Manufacturers have begun warning the problems are metastasizing and could crimp third-quarter earnings, with suppliers Faurecia SE and Hella GmbH & Co. on Sept. 23 joining Volkswagen AG’s truck unit Traton SE as the latest to sound the alarm. Last week, forecaster IHS Markit made the biggest adjustment yet to its auto-production projections, which have been falling all year due to the global chip shortage.
Key supply centers in Southeast Asia have been hit with factory shutdowns as COVID-19 outbreaks spread. It now takes a record 21 weeks to fill chip orders and auto executives say the shortage could last for years.
“It certainly feels like the most protracted supply shortage the industry has seen because it’s not over,” Hearsch said. “It’s certainly the most far-reaching. This is every place. This is everybody.”
As inventory on dealers’ lots has dwindled, car prices have skyrocketed, reaching a record $43,355 in the U.S. in August, according to researcher Cox Automotive. Supply is so constrained, some dealers have resorted to renting cars so they have something to display in their showrooms, Hearsch said.
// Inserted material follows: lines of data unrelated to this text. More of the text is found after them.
Lemma extract_extremes_witness :
  __extract (Dense grad_2x2) (Dense ones_2x2) = Ok (Dense [[3; 0; 0; -4]]).
Proof.
  apply (proj1 (extract_extremes 2 2 grad_2x2 ones_2x2
                  (has_shape_2x2 _ _ _ _) (has_shape_2x2 _ _ _ _))).
  exact all_positive_ones.
Defined.

(** C8, the claim as stated fails.  The all-nonpositive gradient [[-1]]
    with the all-zero factor [[0]] keeps its negative entry, where the claim
    expects a zero matrix; and the 2 x 1 gradient [[1], [2]] with an
    all-positive factor comes back as the 1 x 2 row [[1, 2]], not in the
    shape of the gradient. *)
Lemma extract_keeps_negative_entries :
  __extract (Dense [[-1]]) (Dense [[0]]) = Ok (Dense [[-1]])
  /\ __extract (Dense [[1]; [2]]) (Dense [[1]; [1]]) = Ok (Dense [[1; 2]]).
Proof. split; reflexivity. Qed.

(** * Further properties of the driver and the helpers *)

(** ** Shapes that the solver accepts *)

Lemma dot_raises_only (A B : dense) (e : exn) :
  dot A B = Raise e -> e = ValueError.
Proof.
  unfold dot. destruct (Nat.eqb _ _); [discriminate|].
  intro E. now injection E.
Qed.

Lemma dot_ok_inv (A B C : dense) : dot A B = Ok C -> C = mmul A B.
Proof.
  unfold dot. destruct (Nat.eqb _ _); [|discriminate].
  intro E. now injection E.
Qed.

Lemma precompute_nonsquare (m r : nat) (V W : dense) :
  has_shape m r W -> (1 <= m)%nat -> (1 <= r)%nat -> m <> r ->
  precompute V W = Raise ValueError.
Proof.
  intros HW Hm Hr Hne. unfold precompute.
  destruct (dot (T W) V) as [WtV|e] eqn:E1; cbn [bind].
  - unfold dot.
    rewrite (ncols_shape r m (T W) (has_shape_T m r W HW Hm) Hr).
    rewrite nrows_T, (ncols_shape m r W HW Hm).
    destruct (Nat.eqb_spec m r); [contradiction | reflexivity].
  - now rewrite (dot_raises_only _ _ _ E1).
Qed.

Lemma subproblem_nonsquare (sqrt : Q -> Q) (m r : nat) (V W Hinit : dense)
  (eps : Q) (maxiter : nat) :
  has_shape m r W -> (1 <= m)%nat -> (1 <= r)%nat -> m <> r ->
  _subproblem sqrt V W Hinit eps maxiter = Raise ValueError.
Proof.
  intros HW Hm Hr Hne. unfold _subproblem.
  now rewrite (precompute_nonsquare m r V W HW Hm Hr Hne).
Qed.

(** X6: the solver raises [ValueError] for every basis that is not square,
    whatever the constant matrix, the initial factor, the tolerance and the
    iteration budget are: the product [dot(W.T, W.T)] of line 111 is only
    defined when [W] has as many rows as columns. *)
Theorem subproblem_needs_square_basis (sqrt : Q -> Q) (m r : nat)
  (V W Hinit : dense) (eps : Q) (maxiter : nat) :
  has_shape m r W -> (1 <= m)%nat -> (1 <= r)%nat -> m <> r ->
  _subproblem sqrt V W Hinit eps maxiter = Raise ValueError.
Proof.
  apply subproblem_nonsquare.
Qed.

Lemma subproblem_needs_square_basis_witness :
  _subproblem Qsqrt (self_V trial_3x2) (self_W trial_3x2) (self_H trial_3x2)
    (epsH trial_3x2) 1000 = Raise ValueError.
Proof.
  apply (subproblem_needs_square_basis Qsqrt 3 1 _ _ _ _ 1000
           (has_shape_3x1 1 1 1)); lia.
Defined.

(** ** The objective on dense operands *)

Lemma length_concat_shape (m n : nat) (M : dense) :
  has_shape m n M -> length (concat M) = (m * n)%nat.
Proof.
  revert m. induction M as [|r M IH]; intros m [Hl HF]; simpl in *.
  - now subst m.
  - inversion HF as [|? ? Hr HF']; subst.
    rewrite length_app, (IH (length M)) by (split; auto). lia.
Qed.

Section Objective.

Variable sqrt : Q -> Q.

Lemma objective_dense (self : Lsnmf) :
  objective sqrt self
  = if Nat.eqb (length (extract_dense (gW self) (self_W self)))
               (length (extract_dense (gH self) (self_H self)))
    then Ok (sqrt (sqsum (extract_dense (gW self) (self_W self)
                          ++ extract_dense (gH self) (self_H self))))
    else Raise ValueError.
Proof.
  unfold objective. cbn [__extract bind]. unfold vstack.
  cbn [map todense forallb]. unfold ncols. cbn [hd].
  rewrite andb_true_r. destruct (Nat.eqb _ _); cbn [bind]; [|reflexivity].
  unfold norm, sqnorm. cbn [todense app concat]. now rewrite app_nil_r.
Qed.

Lemma vstack_raises_only (X : list Matrix) (format : option Matrix)
  (e : exn) :
  vstack X format = Raise e -> e = ValueError.
Proof.
  unfold vstack. destruct (map todense X) as [|a rest].
  - intro E. now injection E.
  - destruct (forallb _ rest); [discriminate|].
    intro E. now injection E.
Qed.

Lemma init_trial_inv (V W H : dense) (min_res : option Q)
  (maxiter : option Z) (tconv : nat) :
  match init_trial sqrt V W H min_res maxiter tconv with
  | Ok self =>
      self_W self = W /\ self_H self = H
      /\ gW self = msub (mmul W (mmul H (T H))) (mmul V (T H))
      /\ gH self = msub (mmul (mmul (T W) W) H) (mmul (T W) V)
  | Raise e => e = ValueError
  end.
Proof.
  unfold init_trial.
  repeat match goal with
         | |- context [bind (dot ?a ?b) _] =>
             let E := fresh "E" in
             destruct (dot a b) as [?|?] eqn:E; cbn [bind];
             [apply dot_ok_inv in E; subst
             | exact (dot_raises_only _ _ _ E)]
         end.
  destruct (vstack _ _) as [s|e] eqn:Ev; cbn [bind].
  - repeat split.
  - exact (vstack_raises_only _ _ _ Ev).
Qed.


End Objective.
The chip shortage began late last year when automakers underestimated demand as pandemic restrictions loosened. The crisis has defied resolution, thanks to acts of nature, fire and COVID-19.
This is the third estimate AlixPartners has issued this year on the financial impact of the shortage. It began by predicting in January it would cost the industry $61 billion and then lifted that to $110 billion in May.
Hearsch said he couldn’t guarantee there won’t be further upward adjustments to the forecast given myriad uncertainties facing the industry.
“Frankly, it’s just not getting better,” Hearsch said. “People are adjusting to the fact that this is going to take much longer than we all thought.”